Director of the Cancer Research UK Receptor Structure Research Group

Edith Yvonne Jones (born 22 September 1960) is a British molecular biologist who is director of the Cancer Research UK Receptor Structure Research Group at the University of Oxford, the Sir Andrew McMichael Professor of Structural Immunology at the University of Oxford, and a professorial fellow of Jesus College. She is widely known for her research on the molecular biology of cell surface receptors and signalling complexes.
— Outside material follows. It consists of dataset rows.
(** [seen] with [values.retain(|value| ..seen.insert(identity))] *)
Fixpoint retain_new {A} (key : A -> option string) (seen : gset string) (l : list A) : list A :=
  match l with
  | [] => []
  | a :: l =>
      match key a with
      | None => a :: retain_new key seen l
      | Some name =>
          if bool_decide (name ∈ seen) then retain_new key seen l
          else a :: retain_new key ({[name]} ∪ seen) l
      end
  end.

(** ** Interfaces *)

Class PublicEnv `{SV : SerdeValue} := {
  (** [Value::as_i64], [as_u64], [as_bool], [as_f64] *)
  number_i64 : Value -> option Z;
  number_u64 : Value -> option Z;
  as_bool : Value -> option bool;
  F64 : Type;
  as_f64 : Value -> option F64;
  (** [(lower..=upper).contains(&x)] *)
  f64_contains : Z -> Z -> F64 -> bool;
  (** [serde_json::to_string] *)
  value_to_string : Value -> result string string;
  (** [DateTime::parse_from_rfc3339(s).ok()] in seconds. *)
  parse_rfc3339 : string -> option Z;
  (** [reqwest::Url] *)
  Url : Type;
  url_parse : string -> option Url;
  append_pair : string -> string -> Url -> Url;
  url_to_string : Url -> string;
  (** The [info] of the handle of the peer-to-peer runtime. *)
  runtime_info : GatewayNetworkInfo;
}.

(** [GET] of another gateway: the JSON body of a response with a success status. *)
Class FederationNet `{SV : SerdeValue} := http_get_json : nat -> string -> option Value.

Record ListQuery := { lq_limit : option nat; lq_federation : option string }.

Record TopicQuery := {
  tq_limit : option nat;
  tq_network_id : option string;
  tq_hive_id : option string;
  tq_topic_id : option string;
  tq_organization_id : option string;
  tq_federation : option string;
}.

Record TopicMessageQuery := {
  mq_limit : option nat;
  mq_network_id : option string;
  mq_hive_id : option string;
  mq_topic_id : option string;
  mq_organization_id : option string;
  mq_author_id : option string;
}.

Record BoardQuery := {
  bq_limit : option nat;
  bq_network_id : option string;
  bq_source : option string;
  bq_category : option string;
  bq_search : option string;
  bq_service_name : option string;
  bq_author_id : option string;
  bq_federation : option string;
}.

(** The route, the state and the time of a subscriber's latest subscription. *)
Abbreviation Subscription := (string * bool * Z)%type.

(** ** Values *)

Section values.
Context `{SV : SerdeValue, PE : !PublicEnv}.

(** [value.get(a).or_else(|| value.get(b))..] *)
Definition get_first (value : Value) (keys : list string) : option Value :=
  find_map (value_get value) keys.

(** The first of the keys that has a string. *)
Definition first_str (value : Value) (keys : list string) : option string :=
  find_map (fun key => value_get value key ≫= as_str) keys.

Definition non_empty (s : string) : option string := if is_empty s then None else Some s.

Definition string_field (value : Value) (key : string) : option string :=
  (trim <$> (value_get value key ≫= as_str)) ≫= non_empty.

Definition matches_optional_string_filter (value : Value) (keys : list string)
    (expected : option string) : bool :=
  match expected with
  | None => true
  | Some expected => bool_decide (first_str value keys = Some expected)
  end.

Definition value_to_timestamp (value : Value) : option Z :=
  or_else (number_i64 value) (as_str value ≫= parse_rfc3339).

Definition first_timestamp (value : Value) (keys : list string) : option Z :=
  find_map (fun key => value_get value key ≫= value_to_timestamp) keys.

Definition topic_sort_timestamp (value : Value) : Z :=
  default 0%Z (first_timestamp value ["last_message_at"; "updated_at"; "created_at"; "timestamp";
    "sent_at"; "snapshot_generated_at"]).

Definition timestamp_with_fallback (fallback_keys : list string) (value : Value) : Z :=
  let primary := topic_sort_timestamp value in
  if negb (primary =? 0)%Z then primary else default 0%Z (first_timestamp value fallback_keys).

Definition sort_values_desc_by_timestamp (values : list Value) : list Value :=
  sort_desc topic_sort_timestamp values.

Definition sort_values_desc_by_timestamp_with_fallback (fallback_keys : list string)
    (values : list Value) : list Value :=
  sort_desc (timestamp_with_fallback fallback_keys) values.

Definition dedupe_values_by_key (key : Value -> option string) (values : list Value) : list Value :=
  retain_new key ∅ values.

(** *** Under which identity a value is shown once *)

Definition topic_key_from_value (value : Value) (keys : list string) : option string :=
  first_str value keys.

Definition network_scoped_topic_key (value : Value) (keys : list string) : option string :=
  topic_id ← topic_key_from_value value keys;
  match (trim <$> (get_first value ["network_id"; "networkId"] ≫= as_str)) ≫= non_empty with
  | None => Some topic_id
  | Some network_id => Some (network_id +:+ ":" +:+ topic_id)
  end.

Definition topic_identity_key (value : Value) : option string :=
  network_scoped_topic_key value ["topic_id"; "id"].

Definition topic_message_identity_key (value : Value) : option string :=
  or_else (topic_key_from_value value ["message_id"; "id"])
    (topic_id ← network_scoped_topic_key value ["topic_id"; "topicId"];
     let author_id := default "unknown"
       (get_first value ["author_id"; "authorId"; "sender_id"; "senderId"] ≫= as_str) in
     let body := default "" (get_first value ["body"; "content"] ≫= as_str) in
     Some (topic_id +:+ ":" +:+ author_id +:+ ":" +:+ show_i64 (topic_sort_timestamp value)
             +:+ ":" +:+ body)).

Definition board_message_identity_key (value : Value) : option string :=
  topic_key_from_value value ["message_id"; "id"].

Definition peer_identity_key (value : Value) : option string :=
  topic_key_from_value value
    ["node_id"; "peer_id"; "id"; "public_id"; "agent_did"; "source_node_id"].

Definition mission_identity_key (value : Value) : option string :=
  topic_key_from_value value ["mission_id"; "task_id"; "id"].

Definition ranking_identity_key (value : Value) : option string :=
  topic_key_from_value value ["agent_did"; "public_id"; "agent_id"; "id"].

Definition task_activity_task_identity_key (value : Value) : option string :=
  topic_key_from_value value ["task_id"; "id"].

Definition task_activity_run_identity_key (value : Value) : option string :=
  or_else (topic_key_from_value value ["run_id"; "id"])
    (let task_id := default "unknown" (value_get value "task_id" ≫= as_str) in
     let status := default "unknown" (value_get value "status" ≫= as_str) in
     Some (task_id +:+ ":" +:+ status +:+ ":"
             +:+ show_i64 (timestamp_with_fallback ["updated_at"; "created_at"] value))).

(** *** Filters *)

Definition matches_hive_filters (query : TopicQuery) (value : Value) : bool :=
  matches_optional_string_filter value ["network_id"; "networkId"] (tq_network_id query) &&
  matches_optional_string_filter value ["hive_id"; "topic_id"; "id"] (tq_hive_id query) &&
  matches_optional_string_filter value ["topic_id"; "hive_id"; "id"] (tq_topic_id query) &&
  matches_optional_string_filter value ["organization_id"; "organizationId"] (tq_organization_id query).

Definition matches_hive_message_filters (query : TopicMessageQuery) (value : Value) : bool :=
  matches_optional_string_filter value ["network_id"; "networkId"] (mq_network_id query) &&
  matches_optional_string_filter value ["hive_id"; "topic_id"; "topicId"] (mq_hive_id query) &&
  matches_optional_string_filter value ["topic_id"; "topicId"; "hive_id"] (mq_topic_id query) &&
  matches_optional_string_filter value ["organization_id"; "organizationId"] (mq_organization_id query) &&
  matches_optional_string_filter value ["author_id"; "authorId"; "sender_id"; "senderId"]
    (mq_author_id query).

Definition matches_search (search : option string) (value : Value) : bool :=
  match (trim <$> search) ≫= non_empty with
  | None => true
  | Some search =>
      match value_to_string value with
      | Ok serialized => contains (to_ascii_lowercase serialized) (to_ascii_lowercase search)
      | Err _ => false
      end
  end.

Definition matches_board_filters (query : BoardQuery) (value : Value) : bool :=
  match bq_source query with
  | None => true
  | Some expected =>
      matches_optional_string_filter value ["source"]
        (Some (if bool_decide (expected = "services") then "service" else expected))
  end &&
  matches_search (bq_search query) value &&
  matches_optional_string_filter value ["network_id"; "networkId"] (bq_network_id query) &&
  matches_optional_string_filter value ["category"] (bq_category query) &&
  matches_optional_string_filter value ["service_name"] (bq_service_name query) &&
  matches_optional_string_filter value
    ["author_id"; "author_public_id"; "author_node_id"; "authorId"] (bq_author_id query).

(** *** Rewritten values *)

(** [if let Some(object) = value.as_object_mut() { .. } value] *)
Definition on_object (f : gmap string Value -> gmap string Value) (value : Value) : Value :=
  match as_object value with Some object => VObject (f object) | None => value end.

Definition attach_source (source_node_id : string) (value : Value) : Value :=
  on_object <["source_node_id" := VString source_node_id]> value.

Definition attach_snapshot_generated_at (generated_at : Z) (value : Value) : Value :=
  on_object (or_insert "snapshot_generated_at" (VNumber generated_at)) value.

Definition normalize_hive_value (value : Value) : Value :=
  match get_first value ["hive_id"; "topic_id"; "id"] ≫= as_str with
  | Some hive_id => on_object (or_insert "hive_id" (VString hive_id)) value
  | None => value
  end.

(** *** Members of a hive *)

Definition unit_separator : string := String (Ascii.ascii_of_nat 31) "".

Definition hive_route_key (value : Value) : option string :=
  feed_key ← string_field value "feed_key";
  scope_hint ← string_field value "scope_hint";
  let network_id := default "" (string_field value "network_id") in
  Some (network_id +:+ unit_separator +:+ feed_key +:+ unit_separator +:+ scope_hint).

Definition numeric_timestamp (value : Value) (keys : list string) : Z :=
  default 0%Z (find_map (fun key => value_get value key ≫= fun value =>
    or_else (number_u64 value) ((fun raw => Z.max raw 0) <$> number_i64 value)) keys).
==Early life and education==
Jones was born in 1960 in Oswestry, Shropshire, England. She was educated at Llanfyllin High School in Wales. She earned a Bachelor of Arts degree in Physics from the University of Oxford where she was an undergraduate student of Jesus College, Oxford in 1982. She was awarded a Doctor of Philosophy degree from Oxford in 1985 for structural and dynamic studies of biological macromolecules supervised by Andrew Miller and David Chilton Phillips.

== Research and career ==
During postdoctoral research at the University of Edinburgh Jones performed neutron scattering experiments at the Institut Laue–Langevin in Grenoble to investigate the properties of collagen. She subsequently returned to Oxford to learn protein crystallography, and determined one of the first structures of a cytokine, tumour necrosis factor (TNF) with David Stuart. During her research, Jones contributed to the Medical Research Council (MRC) HIV/AIDS programs investigating the structure of reverse transcriptase for the development of antiviral drugs. In 1991 Yvonne started her own research laboratory at the University of Oxford funded by a Royal Society University Research Fellowship (URF) until 2001. In 1999 Yvonne co-founded the Division of Structural Biology (STRUBI) at Oxford. As of 2017, she is joint head of STRUBI and Deputy Director of the Wellcome Trust Centre for Human Genetics. In 2021 she was appointed the Sir Andrew McMichael Professor of Structural Immunology at Oxford and elected a professorial fellow of Jesus College, having been a senior research fellow of the college since 2006.

===Awards and honours===
Jones was elected a Fellow of the Royal Society (FRS) in 2017. She was also elected a Fellow of the Academy of Medical Sciences (FMedSci) in 2003, awarded the Descartes Prize by the European Union in 2002 and awarded EMBO Membership in 2007. She was elected a Fellow of the Learned Society of Wales in 2022.